Where Pith is reading between the lines
- The same retrieval-plus-experts pattern could be tested on other online learning settings where error regimes shift abruptly, such as anomaly detection streams.
- If regime separation proves stable, the approach might reduce the frequency of full recalibration needed in production forecasting pipelines.
- One could check whether the learned expert weights themselves serve as interpretable indicators of which error regime is active at any moment.

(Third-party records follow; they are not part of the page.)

(** * NHL Fantasy Rankings Consolidator: a shallow embedding of
    [ranking_consolidator.py] and the properties of its parsers, its
    position-rank calculator and its consensus aggregator. *)

From Stdlib Require Import ZArith QArith Qround Qabs Qpower Lqa List String Ascii Lia Sorted.
From stdpp Require Import base option list sorting strings gmap.

Open Scope string_scope.
Open Scope list_scope.
Open Scope Z_scope.

(** ** Python strings

    A Python [str] is modelled by [string]; the text of the ranking files is
    taken to be ASCII, so that the character classes of [str.strip],
    [str.split], [str.isdigit] and of the [re] module ([\s], [\d], [\w],
    [[A-Z]]) are decided on the character code. *)

Module PyStr.

Definition code (c : ascii) : N := N_of_ascii c.

(** [str.isspace] on one character: TAB, LF, VT, FF, CR, the four
    separators FS GS RS US, and the blank. The same class is [\s]. *)
Definition is_space (c : ascii) : bool :=
  let n := code c in
  ((9 <=? n) && (n <=? 13) || (28 <=? n) && (n <=? 32))%N.

(** [\d] and [str.isdigit] on ASCII. *)
Definition is_digit (c : ascii) : bool :=
  let n := code c in ((48 <=? n) && (n <=? 57))%N.

(** [[A-Z]]. *)
Definition is_upper (c : ascii) : bool :=
  let n := code c in ((65 <=? n) && (n <=? 90))%N.

Definition is_lower (c : ascii) : bool :=
  let n := code c in ((97 <=? n) && (n <=? 122))%N.

(** [\w] on ASCII: letters, digits and the underscore. *)
Definition is_word (c : ascii) : bool :=
  is_upper c || is_lower c || is_digit c || (code c =? 95)%N.

Definition chars (s : string) : list ascii := list_ascii_of_string s.
Definition str (l : list ascii) : string := string_of_list_ascii l.

(** Longest prefix whose characters satisfy [p], and what follows it. *)
Fixpoint span (p : ascii -> bool) (l : list ascii) : list ascii * list ascii :=
  match l with
  | [] => ([], [])
  | c :: l' =>
      if p c then let '(a, b) := span p l' in (c :: a, b) else ([], l)
  end.

Fixpoint lstrip (l : list ascii) : list ascii :=
  match l with
  | [] => []
  | c :: l' => if is_space c then lstrip l' else l
  end.

Definition rstrip (l : list ascii) : list ascii := rev (lstrip (rev l)).

(** [s.strip()] *)
Definition strip (s : string) : string := str (rstrip (lstrip (chars s))).

(** [s.split()] with no argument: the maximal runs of non-blank
    characters, none of them empty. [cur] is the run being read, reversed. *)
Fixpoint split_ws_go (cur : list ascii) (l : list ascii) : list string :=
  match l with
  | [] => match cur with [] => [] | _ => [str (rev cur)] end
  | c :: l' =>
      if is_space c
      then match cur with
           | [] => split_ws_go [] l'
           | _ => str (rev cur) :: split_ws_go [] l'
           end
      else split_ws_go (c :: cur) l'
  end.

Definition split_ws (s : string) : list string := split_ws_go [] (chars s).

(** [s.split(sep)] for a one-character separator: every field is kept,
    the empty ones too, and the result is never empty. *)
Fixpoint split_on_go (sep : ascii) (cur : list ascii) (l : list ascii) : list string :=
  match l with
  | [] => [str (rev cur)]
  | c :: l' =>
      if Ascii.eqb c sep
      then str (rev cur) :: split_on_go sep [] l'
      else split_on_go sep (c :: cur) l'
  end.

Definition split_on (sep : ascii) (s : string) : list string :=
  split_on_go sep [] (chars s).

(** [sep.join(parts)] *)
Fixpoint join (sep : string) (parts : list string) : string :=
  match parts with
  | [] => ""
  | [p] => p
  | p :: ps => p +:+ sep +:+ join sep ps
  end.

(** [s.startswith(p)] *)
Fixpoint starts_with (p l : list ascii) : bool :=
  match p, l with
  | [], _ => true
  | _ :: _, [] => false
  | a :: p', b :: l' => Ascii.eqb a b && starts_with p' l'
  end.

Definition startswith (s p : string) : bool := starts_with (chars p) (chars s).

(** [p in s] *)
Fixpoint contains_chars (p l : list ascii) : bool :=
  starts_with p l ||
  match l with
  | [] => false
  | _ :: l' => contains_chars p l'
  end.

Definition contains (p s : string) : bool := contains_chars (chars p) (chars s).

(** [s.replace(old, new)] for a non-empty [old]: the occurrences are
    replaced from left to right and do not overlap. The scan restarts
    after each replaced occurrence, [fuel] bounds the number of steps. *)
Fixpoint replace_go (fuel : nat) (old new l : list ascii) : list ascii :=
  match fuel with
  | O => l
  | S fuel' =>
      match l with
      | [] => []
      | c :: l' =>
          if starts_with old l
          then new ++ replace_go fuel' old new (drop (length old) l)
          else c :: replace_go fuel' old new l'
      end
  end.

Definition replace (old new s : string) : string :=
  let l := chars s in str (replace_go (S (length l)) (chars old) (chars new) l).

(** [s.isdigit()] *)
Definition isdigit (s : string) : bool :=
  match chars s with
  | [] => false
  | l => forallb is_digit l
  end.

Definition digit_val (c : ascii) : Z := Z.of_N (code c) - 48.

(** Value of a run of decimal digits read from the left. *)
Definition digits_val (l : list ascii) : Z :=
  fold_left (fun acc c => 10 * acc + digit_val c) l 0.

(** Digits of an integer literal: groups of digits separated by single
    underscores. [prev] tells whether the previous character was a digit. *)
Fixpoint int_body (prev : bool) (acc : list ascii) (l : list ascii) : option (list ascii) :=
  match l with
  | [] => if prev then Some (rev acc) else None
  | c :: l' =>
      if is_digit c then int_body true (c :: acc) l'
      else if (code c =? 95)%N && prev then int_body false acc l'
      else None
  end.

(** The blanks [int] skips around a literal of an ASCII string: TAB, LF,
    VT, FF, CR and the blank, not the four separators. *)
Definition is_int_space (c : ascii) : bool :=
  let n := code c in ((9 <=? n) && (n <=? 13) || (n =? 32))%N.

(** [sys.get_int_max_str_digits()] as the interpreter starts: a literal of
    more digits is refused. *)
Definition int_max_str_digits : nat := 4300.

- Applying the method to multivariate series or to settings with known external regime triggers would test how far the cosine-attention separation generalizes.
Load-bearing premise
Distinct error regimes exist in the data and the mixture of cosine-attention experts can reliably separate them so that retrieved residuals remain relevant for the weighted quantile even when drift occurs.
What would settle it
On a time series dataset with documented regime shifts, remove the expert mixture and measure whether interval width improves by less than the reported margin over baselines while empirical coverage stays at the target level.
Figures
read the original abstract
Recent advances in uncertainty quantification for time series forecasting show that conformal prediction can provide reliable prediction intervals, yet standard conformal methods are often inefficient under temporal dependence, drift, and heterogeneous error behavior. Existing methods typically either update miscoverage rates over time or learn unconstrained calibration weights, without explicitly separating two central sources of nonstationarity: smoothly drifting error distributions and co-existing distinct error regimes. We introduce RareCP, a regime-aware retrieval method for adaptive conformal time series prediction. RareCP learns local calibration representations through a mixture of cosine-attention experts that each capture distinct error regimes, while a compact hypernetwork adapts the kernel parameters to track temporal drift. Given a new forecasting context, RareCP retrieves the top-k most relevant calibration examples, assigns similarity weights, and forms a weighted conformal quantile over their signed residuals, yielding asymmetric prediction intervals. The adaptive kernel is trained using a smooth interval score objective, with a parameter-space anchor to a lightweight teacher kernel to preserve stable local representations. On the GIFT-Eval benchmark, RareCP improves interval efficiency over recent conformal baselines and foundation model uncertainty estimates while maintaining empirical coverage. Ablations confirm that regime-specific experts, drift-adaptive kernels, sparse retrieval, and teacher anchoring each contribute to the final performance.
Editorial analysis
A structured set of objections, weighed in public.
Referee Report
Summary. The paper introduces RareCP, a regime-aware retrieval method for adaptive conformal prediction in time series forecasting. It learns local calibration representations via a mixture of cosine-attention experts to capture distinct error regimes, employs a compact hypernetwork to adapt kernel parameters for temporal drift, and retrieves the top-k most similar past calibration examples to compute similarity-weighted conformal quantiles over signed residuals, producing asymmetric prediction intervals. The adaptive kernel is trained with a smooth interval score objective and a parameter-space anchor to a teacher kernel. On the GIFT-Eval benchmark, RareCP is claimed to improve interval efficiency over recent conformal baselines and foundation model uncertainty estimates while maintaining empirical coverage, with ablations indicating that each component (regime experts, drift adaptation, sparse retrieval, teacher anchoring) contributes to performance.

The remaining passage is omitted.